Amacı ve gayesi ne olursa olsun Kul hakkı çalmak samimi Müminlerin yapacağı birşey olamaz!
Özellikle Yeni Türkiye'ye saldıran kesimlere dikkat ediniz!
Bir tanesinin ağzından İsrail'i lanetleyen cümle göremezsiniz.
Bu kesimlerin bir tanesi Arakan'dan, Somali'den, Suriye'deki zulümden bahsetmez.
Hepsi aynı patrona bağlıdır!
Dışarıdaki patronlarına ait gazeteler daima bunlara çalışır.
Emperyalist ve Siyonist medyayı takip ederseniz yakından göreceksiniz!

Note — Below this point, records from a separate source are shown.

(* ===== verification/PbufCopy.v ===== *)
(** Copying a packet into a single new pbuf: [pbuf_copy] and [pbuf_clone] of
    [pbuf.c], as the ARP queue and the loopback queue use them. *)
From S2P Require Import Prelude Pbuf PbufData PbufChain PbufIO PbufLife.

(** Every pbuf of the packet carries data.  [pbuf_copy] takes a pbuf with
    [len == tot_len] and a successor for the end of a packet queue, so it
    refuses packets with empty pbufs at the end. *)
Definition no_empty (l : list (addr * pbuf)) : Prop := Forall (fun c => 0 < pb_len c.2) l.

Lemma queue_guard_ok h p k : packet h p k -> no_empty k -> pbuf_queue_guard p h = Some true.
Proof.
  intros Hp Hne; destruct (packet_inv _ _ _ Hp) as [[-> ->]|(a & b & k' & -> & ->)]; [done|].
  pose proof (packet_cons _ _ _ _ Hp) as (Hg & _ & _ & Ht & Hp').
  cbn; rewrite Hg; cbn. f_equal. destruct (Z.eqb_spec (pb_len b) (pb_tot_len b)); [|done].
  apply bool_decide_eq_true_2. destruct (packet_inv _ _ _ Hp') as [[? _]|(a' & b' & k'' & _ & ->)]; [done|].
  exfalso. apply Forall_cons in Hne as [_ Hne]. apply Forall_cons in Hne as [Hb' _]; cbn in Hb'.
  pose proof Hp' as [_ _ [_ Ho]%Forall_cons _ _]. pose proof (sum_len_nonneg _ Ho). cbn in Ht; lia.
Qed.

Lemma queue_guard_last h a b :
  get h a = Some b -> pb_next b = None -> pbuf_queue_guard (Some a) h = Some true.
Proof. intros Hg Hn; cbn; rewrite Hg; cbn. rewrite Hn. by destruct (_ =? _). Qed.

Lemma pbuf_copy_loop_single ta fuel : forall k h tb fa o,
  get h ta = Some tb -> pb_ok tb -> pb_next tb = None -> packet h (Some fa) k -> no_empty k ->
  ta ∉ fst <$> k -> 0 <= o -> o + sum_len k <= pb_len tb -> (length k < fuel)%nat ->
  exists h' tb', pbuf_copy_loop fuel (Some ta) (Some fa) o 0 h = Some (ERR_OK, h') /\
    get h' ta = Some tb' /\ rewritten (ta, tb) (ta, tb') /\
    pb_bytes tb' = ztake o (pb_bytes tb) ++ content k ++ zdrop (o + sum_len k) (pb_bytes tb) /\
    h_next h' = h_next h /\ forall x, x <> ta -> get h' x = get h x.
Proof.
  induction fuel as [|fuel IH]; intros k h tb fa o Ht Htb Hnx Hp Hne Hta Ho Hs Hf; [lia|].
  destruct (packet_inv _ _ _ Hp) as [[? _]|(a & fb & k' & [= <-] & ->)]; [done|].
  pose proof (packet_cons _ _ _ _ Hp) as (Hg & Hfb & Hfa & Htot & Hp').
  apply Forall_cons in Hne as [Hb Hne]; cbn [snd] in Hb. pose proof Hfb as (? & ? & ? & ?).
  pose proof Hp' as [_ _ Hok _ _]. pose proof (sum_len_nonneg _ Hok) as Hnn.
  rewrite fmap_cons in Hta; cbn [fst sum_len] in *.
  assert (ta <> fa) as Hne' by set_solver. pose proof Htb as (? & ? & ? & ?).
  pose proof (pb_bytes_len _ Htb) as Hlt. pose proof (pb_bytes_len _ Hfb) as Hlf.
  cbn [pbuf_copy_loop mbind option_bind]. rewrite Ht; cbn [mbind option_bind].
  rewrite Hg; cbn [mbind option_bind]. rewrite Z.sub_0_r, !u64_small by lia.
  destruct (Z.leb_spec (pb_len fb) (pb_len tb - o)); [|lia].
  rewrite payload_read_spec by (auto; lia). cbn [mbind option_bind].
  rewrite zdrop_0, (ztake_ge (pb_len fb)) by lia.
  destruct (payload_write_spec tb o (pb_bytes fb)) as (tb1 & -> & Hn1 & Hrw1 & Hby1); [done|lia|lia|].
  cbn [mbind option_bind]. rewrite Z.add_0_l. destruct (Z.leb_spec (pb_len fb) (pb_len fb)); [|lia].
  assert (Hpk : packet (put h ta tb1) (pb_next fb) k').
  { eapply packet_frame; [|done]. intros x Hx; apply get_put_ne. intros ->. set_solver. }
  assert (Htb1 : pb_ok tb1 /\ pb_next tb1 = None /\ pb_len tb1 = pb_len tb).
  { specialize (Hrw1 ta). destruct Hrw1 as (_ & m & E & Hm); cbn in E, Hm. subst tb1. unfold pb_ok; cbn.
    rewrite Hm. auto. }
  destruct Htb1 as (Hok1 & Hnx1 & Hl1).
  rewrite Hlf in Hby1. rewrite Hnx.
  destruct (packet_inv _ _ _ Hp') as [[En ->]|(a' & b' & k'' & En & ->)]; rewrite En in *.
  - destruct (Z.eqb_spec (o + pb_len fb) (pb_len tb)).
    + cbn. do 2 eexists; split; [done|]. split; [apply get_put_eq|]. split; [by apply Hrw1|].
      split; [|split; [done|intros; by apply get_put_ne]]. cbn; rewrite Hby1, app_nil_r, Z.add_0_r. done.
    + cbn [andb pbuf_queue_guard mbind option_bind negb].
      change (b ← get (put h ta tb1) ta; Some (if pb_len b =? pb_tot_len b then bool_decide (pb_next b = None) else true))
        with (pbuf_queue_guard (Some ta) (put h ta tb1)).
      rewrite (queue_guard_last _ _ tb1) by (done || apply get_put_eq). cbn. do 2 eexists; split; [done|]. split; [apply get_put_eq|]. split; [by apply Hrw1|].
      split; [|split; [done|intros; by apply get_put_ne]]. rewrite Hby1, app_nil_r, Z.add_0_r. done.
  - pose proof (packet_cons _ _ _ _ Hp') as (_ & (? & _) & _ & _ & Hp'').
    pose proof Hp'' as [_ _ Hok'' _ _]. pose proof (sum_len_nonneg _ Hok'') as Hnn''.
    pose proof Hne as [Hb' _]%Forall_cons; cbn [snd sum_len] in *.
    destruct (Z.eqb_spec (o + pb_len fb) (pb_len tb)); [lia|]. cbn [andb].
    rewrite (queue_guard_ok _ _ _ Hpk Hne). cbn [mbind option_bind negb].
    rewrite (queue_guard_last _ _ tb1) by (done || apply get_put_eq). cbn [mbind option_bind negb].
    destruct (IH _ _ tb1 a' (o + pb_len fb) (get_put_eq _ _ _) Hok1 Hnx1 Hpk Hne)
      as (h' & tb' & -> & Hg' & Hrw' & Hby' & Hnx' & Hfr); [set_solver|lia|cbn [sum_len]; lia|cbn in Hf |- *; lia|].
    exists h', tb'. split_and!; [done|done|eapply rewritten_trans; [apply Hrw1|done]| |done|].
    + rewrite Hby', Hby1, (content_cons fa). cbn [sum_len].
      set (B := pb_bytes tb) in *. set (F := pb_bytes fb) in *. set (R := content _).
      assert (Ho1 : zlen (ztake o B) = o) by (rewrite zlen_ztake; lia).
      rewrite (app_assoc (ztake o B) F), ztake_app_le, ztake_ge by (rewrite zlen_app; lia).
      rewrite <- !app_assoc. do 3 f_equal. rewrite (app_assoc (ztake o B)), zdrop_app_ge by (rewrite zlen_app; lia).
      rewrite zlen_app, zdrop_zdrop by lia. f_equal; lia.
    + intros x Hx. rewrite Hfr by done. by apply get_put_ne.
Qed.

Lemma pbuf_copy_single h ta tb fa k :
  get h ta = Some tb -> pb_ok tb -> pb_next tb = None -> (pb_tot_len tb = pb_len tb) ->
  packet h (Some fa) k -> no_empty k -> ta ∉ fst <$> k -> sum_len k <= pb_len tb ->
  exists h' tb', pbuf_copy (Some ta) (Some fa) h = Some (ERR_OK, h') /\
    get h' ta = Some tb' /\ rewritten (ta, tb) (ta, tb') /\
    pb_bytes tb' = content k ++ zdrop (sum_len k) (pb_bytes tb) /\
    h_next h' = h_next h /\ forall x, x <> ta -> get h' x = get h x.
Proof.
  intros Ht Htb Hnx Htot Hp Hne Hta Hs. destruct (packet_tot _ _ _ Hp) as (fb & Hg & Hft).
  cbn [pbuf_copy]. rewrite Ht, Hg; cbn [mbind option_bind].
  destruct (Z.ltb_spec (pb_tot_len tb) (pb_tot_len fb)); [lia|].
  destruct (pbuf_copy_loop_single ta (2 * chain_fuel h) k h tb fa 0)
    as (h' & tb' & E & ? & ? & Hby & ? & ?); try done; [|eauto 10].
  pose proof (lseg_length h (Some fa) k). destruct Hp. unfold chain_fuel in *. naive_solver lia.
Qed.

(** An allocation from the C library's heap is one pbuf with the header room
    in front of its payload. *)
Lemma pbuf_alloc_ram_single cf layer length h :
  heap_wf h -> 0 <= layer <= 74 -> 0 <= length < 65536 ->
  exists r h', pbuf_alloc cf layer length PBUF_RAM h = Some (r, h') /\ heap_wf h' /\
    match r with
    | None => h_pbufs h' = h_pbufs h
    | Some q => exists b, get h q = None /\ get h' q = Some b /\ pb_new b /\ pb_len b = length /\
                  pb_tot_len b = length /\ pb_next b = None /\ align4 layer = pb_payload b /\
                  pb_type b = u8 PBUF_RAM /\ forall x, x <> q -> get h' x = get h x
    end.
Proof.
  intros Hwf Hl Hn. destruct (pbuf_alloc_ram_ok cf layer length h Hwf Hl Hn) as (r & h' & E & Hwf' & Hr).
  exists r, h'. split_and!; [done..|]. destruct r as [q|]; [|done].
  destruct Hr as (l & Hp & Hs & Hnew & Hfr & Hfree).
  revert E. unfold pbuf_alloc; cbn [Z.eqb Pos.eqb orb PBUF_POOL PBUF_REF PBUF_ROM PBUF_RAM].
  destruct (_ || _); [done|]. destruct (mem_malloc _ h) as [[[q' m]|] h1]; [|done].
  cbn [mbind option_bind]. intros [= -> <-]. rewrite u16_small in * by lia.
  destruct (packet_inv _ _ _ Hp) as [[? _]|(a & b & k & [= <-] & ->)]; [done|].
  pose proof (packet_cons _ _ _ _ Hp) as (Hg & _ & _ & _ & Hp').
  rewrite get_put_eq in Hg. injection Hg as <-. destruct (packet_inv _ _ _ Hp') as [[_ ->]|(? & ? & ? & ? & _)]; [|done].
  apply Forall_cons in Hnew as [Hnew _]. eexists; split_and!; [|by rewrite get_put_eq|done..|].
  - apply Hfree. set_solver.
  - intros x Hx. apply Hfr. set_solver.
Qed.

Lemma packet_single h q b :
  get h q = Some b -> pb_ok b -> pb_next b = None -> pb_tot_len b = pb_len b -> packet h (Some q) [(q, b)].
Proof.
  intros Hg Hok Hn Ht. pose proof Hok as (? & _). constructor; cbn [fmap list_fmap fst sum_len].
  - cbn. by rewrite Hn.
  - apply NoDup_singleton.
  - by apply Forall_singleton.
  - cbn. split; [lia|done].
  - lia.
Qed.

(** Cloning into one new pbuf: no memory and nothing changes, or a fresh
    pbuf that carries the bytes of the packet and leaves the packet alone. *)
Lemma pbuf_clone_ram cf layer h a k :
  heap_wf h -> 0 <= layer <= 74 -> packet h (Some a) k -> no_empty k ->
  exists r h', pbuf_clone cf layer PBUF_RAM a h = Some (r, h') /\ heap_wf h' /\
    match r with
    | None => h_pbufs h' = h_pbufs h
    | Some q => exists b, get h q = None /\ packet h' (Some q) [(q, b)] /\ content [(q, b)] = content k /\
                  pb_new b /\ align4 layer = pb_payload b /\
                  pb_type b = u8 PBUF_RAM /\ forall x, x <> q -> get h' x = get h x
    end.
Proof.
  intros Hwf Hl Hp Hne. destruct (packet_tot _ _ _ Hp) as (fb & Hg & Hft).
  pose proof Hp as [_ _ Hok _ Hsum]. pose proof (sum_len_nonneg _ Hok).
  unfold pbuf_clone. rewrite Hg; cbn [mbind option_bind]. rewrite Hft.
  destruct (pbuf_alloc_ram_single cf layer (sum_len k) h Hwf Hl ltac:(lia)) as (r & h1 & -> & Hwf1 & Hr).
  cbn [mbind option_bind]. destruct r as [q|]; [|by exists None, h1].
  destruct Hr as (b & Hfree & Hg1 & Hn & Hlen & Htl & Hnx & Hpay & Hty & Hfr).
  destruct Hn as (Hbok & Hbstd & Hbref).
  assert (Hqk : q ∉ fst <$> k).
  { intros ([x bx] & Ex & Hx)%list_elem_of_fmap. cbn in Ex; subst x.
    pose proof (lseg_get _ _ _ _ _ _ (packet_lseg _ _ _ Hp) Hx). congruence. }
  destruct (pbuf_copy_single h1 q b a k) as (h2 & b2 & -> & Hg2 & Hrw & Hby & Hnx2 & Hfr2); try done; try lia.
  { eapply packet_frame; [|done]. intros x Hx. apply Hfr. set_solver. }
  cbn [mbind option_bind]. exists (Some q), h2. split; [done|].
  destruct Hrw as (_ & m & E & Hm); cbn in E, Hm. subst b2.
  assert (content [(q, set_mem m b)] = content k).
  { cbn [content map concat snd]. rewrite app_nil_r, Hby, zdrop_ge, app_nil_r; [done|]. rewrite pb_bytes_len by done. lia. }
  assert (pb_ok (set_mem m b)) by (unfold pb_ok in *; cbn; rewrite Hm; done).
  split.
  { intros x bx Hx. rewrite Hnx2.
    destruct (decide (x = q)) as [->|]; [by eapply Hwf1|]. rewrite Hfr2 in Hx by done. by eapply Hwf1. }
  exists (set_mem m b). split_and!; try done.
  - apply packet_single; cbn; [done..|lia].
  - intros x Hx. by rewrite Hfr2, Hfr.
Qed.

Somali ve Sudan'da Emperyalizmin katliamlarını ağzına almayanlar Yeni Türkiye'nin Somali ve Sudan'da olmasını eleştirir.
Çünkü patronları böyle emreder!
Bu ülkenin insanları açlık ve yoksulluktan kırılırken gıkı çıkmayan bu kesimler ne hikmet ise Türkiye ayağa kalkarak kendi silahını, teknolojisini ve araç gerecini ürettiği ve ekonomisini güçlendirerek ayağa kalktığı vakit sahneye çıkarlar.
Sahi, bugün Yeni Türkiye'yi yerden yere vuranlar 2002 öncesi neredeydi?
Bugünün Türkiye’si 2002 öncesindeki Türkiye'den daha mı kötü durumda!
Kesinlikle hayır!
Bunların derdi başka!
Bunların derdi; İslam dünyasının son kalesi ve son bayrağı olan Yeni Türkiye'nin ilerlemesi, kalkınması ve güçlenmesi!
Patronları çok iyi biliyor ki, Yeni Türkiye'nin güçlenmesi, kalkınması İslam dünyasının yeniden dirilmesi ve Yeni Türkiye'nin etrafından kenetlenmesi demek!
Patronlarının Korkuları bu!
İçerideki paralı maşaların hizmet ettiği de bu patronlarıdır.
Bugün ülkemizin verdiği kavga budur!
Emperyalizm ve Siyonizm’in çemberinden kurtularak Yeniden dirilmektir!
Yeniden ait olduğu coğrafyalara dönerek, kardeşleri ile yeniden bir araya gelmektir.
Kudüs'e ulaşmaktır.
Arakan'a el uzatmaktır.
Afrika'daki kardeşlerine yalnız olmadığını haykırmaktır.
D.Türkistan'da ki kardeşlerimizin arkasında Güçlü bir Türkiye'nin olduğunu hissettirmektir.
Nerede zulme uğrayan mazlum Müslüman var ise oraya koşmaktır!